Our household became a living altar to an esoteric band of misfits who were regular houseguests and interlopers. One morning, when I went to get some orange juice from the kitchen, the actor Woody Harrelson was there, drinking coffee with John at the table. It was normal. Normal was also being offered a peace pipe by Sequoia, a Native American shaman who blew tobacco in our youthful faces and challenged us to seek out greater visionary experience.
By 13, however, I was ready to move on. John and my mother were headed to the Australian outback for a year to speak with Aboriginal people about their experiences with aliens. My brother and I were invited to go along: our formal education would be satisfied by distance learning packets, while our real education, as I understood it at the time, was to be some combination of didgeridoo and Aboriginal creation myths. But something inside me desired stability and order. I longed to be absorbed into an antiseptic American culture where lacrosse, school dances and flared blue jeans were ends in themselves; where ordinary reality wasn’t usurped by the fantastical.

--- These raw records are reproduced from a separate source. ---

Lemma handled_kept event now db o db' :
  aware (ev_created event) = true -> billing_wf db -> handled event now db o db' ->
  billing_wf db' /\ kept_if_open db db'.
Proof.
  intros Haw Hwf H. destruct (close_session_spec event now db Hwf) as [Hwfc Hc].
  destruct H as [|o db1 row Hdb _|o state account stored action db1 row Hs _].
  - split; [done|by apply kept_same].
  - assert (H1 : billing_wf db1 /\ bdb_subscriptions db1 = bdb_subscriptions db)
      by (destruct Hdb as [->| ->]; [done|split; [done|by rewrite Hc]]).
    destruct H1 as [Hwf1 E]. split; [|by apply kept_same].
    by eapply billing_wf_same; [|exact Hwf1].
  - split.
    + apply (billing_wf_same db1); [by split_and!|]. by eapply sync_outcome_wf.
    + eapply (kept_if_open_same db (close_session event now db)); [by rewrite Hc|].
      intros a r Hr. exact (sync_kept _ _ _ _ _ _ _ Haw Hs a r Hr).
Qed.

Lemma step_kept db db' : billing_wf db -> billing_step db db' ->
  billing_wf db' /\ kept_if_open db db'.
Proof.
  intros Hwf H. destruct H as [payload observe token event live now w o db db' w' Haw H
    |token account target now live w o db db' w' Haw H|account now w db db' w' H
    |configuration token account plan currency now founding w p db db' w' H
    |account attempt session now b db db' H|account attempt now db
    |account candidates now newly db db' H].
  - eapply handled_kept; [exact Haw|done|]. by eapply handle_event_spec.
  - apply request_plan_change_spec in H as (r & _ & _ & H & _); [|done].
    destruct H as [|state stored action db1 db' _ Hs Hre|db' _ Hre].
    + split; [done|by apply kept_same].
    + pose proof (sync_outcome_wf _ _ _ _ _ _ _ Hwf Hs) as Hwf1.
      destruct (rescheduled_kept _ _ _ _ Hwf1 Hre) as [Hwf2 Hk2]. split; [done|].
      intros a r' Hr'. destruct (sync_kept _ _ _ _ _ _ _ Haw Hs a r' Hr') as (r1 & Hr1 & K1).
      destruct Hre as [r2 at_ schedule now' Hr2]. simpl.
      destruct (decide (a = account)) as [->|Hn].
      * rewrite lookup_insert_eq. eexists. split; [done|]. intros Ho. simplify_eq.
        eapply kept_trans; [by apply K1|]. split_and!; [done|apply clock_le_refl|simpl; lia].
      * rewrite lookup_insert_ne by done. by exists r1.
    + by apply (rescheduled_kept _ account (Some target)).
  - apply cancel_scheduled_spec in H as (r & _ & _ & H). by apply (rescheduled_kept _ account None).
  - apply prepare_checkout_spec in H as [_ _ _ (db1 & Hwf1 & E & _ & Hr)]; [|done].
    pose proof (reserved_alone _ _ _ _ _ _ _ _ Hr) as E'. apply reserved_wf in Hr; [|done..]. split; [done|].
    apply kept_same. rewrite E', E. done.
  - unfold record_session, check_constraint in H. cbv zeta in H.
    destruct (match bdb_attempts db !! account with Some _ => _ | None => false end);
      [|simplify_eq; split; [done|by apply kept_same]].
    inv_result. edestruct (update_attempt_spec db account
      (fun r => bool_decide (at_attempt_id r = attempt)) (set_status "open" (Some v) now))
      as (H1 & H2 & _); [done|exact Hwf|]. rewrite H in *. simpl in *.
    split; [done|]. apply kept_same. by rewrite H2.
  - edestruct (update_attempt_spec db account) as (H1 & H2 & _); [|exact Hwf|].
    2:{ split; [exact H1|]. apply kept_same. unfold fail_attempt. by rewrite H2. }
    done.
  - unfold grant_up_to_limit in H. apply result_bind_Ok in H as (u & _ & H). cbv zeta in H.
    destruct (remaining_slots db account <=? 0);
      [simplify_eq; split; [done|by apply kept_same]|].
    apply grant_loop_spec in H as [(E & _) _]. split; [|apply kept_same; by rewrite E].
    eapply billing_wf_same; [|exact Hwf]. rewrite E. by split_and!.
Qed.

My brother and I ultimately opted to stay behind. We stayed living with my father and stepmother, and succumbed to a deliciously comfortable white picket-fence existence (literally, the fence was painted white). We became absorbed in teenage politics and concerns. And the only flying saucers we encountered were Frisbees.
Later on, at college at Brown University, I gave myself licence once again to explore the magical thoughts of my youth, not least the idea that reality was merely a construction. As an adult, it was a less threatening prospect. Rather than induce existential panic, it furnished reputational accolades. I ended up writing a thesis about 17th-century astrology and the fashioning of scientific boundaries. It was an ode to John in some ways. I wanted to understand how ‘science’ became ‘science’. Many of the astrologers of the time were booted out of the emerging scientific establishment — some were even put on trial for instigating civil disorder. It was not unlike John’s own experience, when his psychiatric methods were called into question by the scientific establishment.
Before my thesis was published, John was hit by a drunk driver and killed, in London. It was 2004. Immediately after his death, my mother began receiving phone calls from clairvoyants who claimed to have communicated with John, ‘on the other side’. Before he died, John had begun outlining a manuscript on the power of love, based on the stories of those who had been able to communicate with loved ones after death. It was a surreal experience for my mother to be experiencing such intense grief, while at the same time receiving phone calls from people who had reportedly been in conversation with John after the accident.
After John died, aliens seemed to vanish from household discussion almost entirely. It felt like the public’s interest had also waned. When I asked my mother why the phenomenon had seemed to die down, I was told that the aliens were placing less emphasis on the Western world; that they were more interested in China. And that’s where we left it.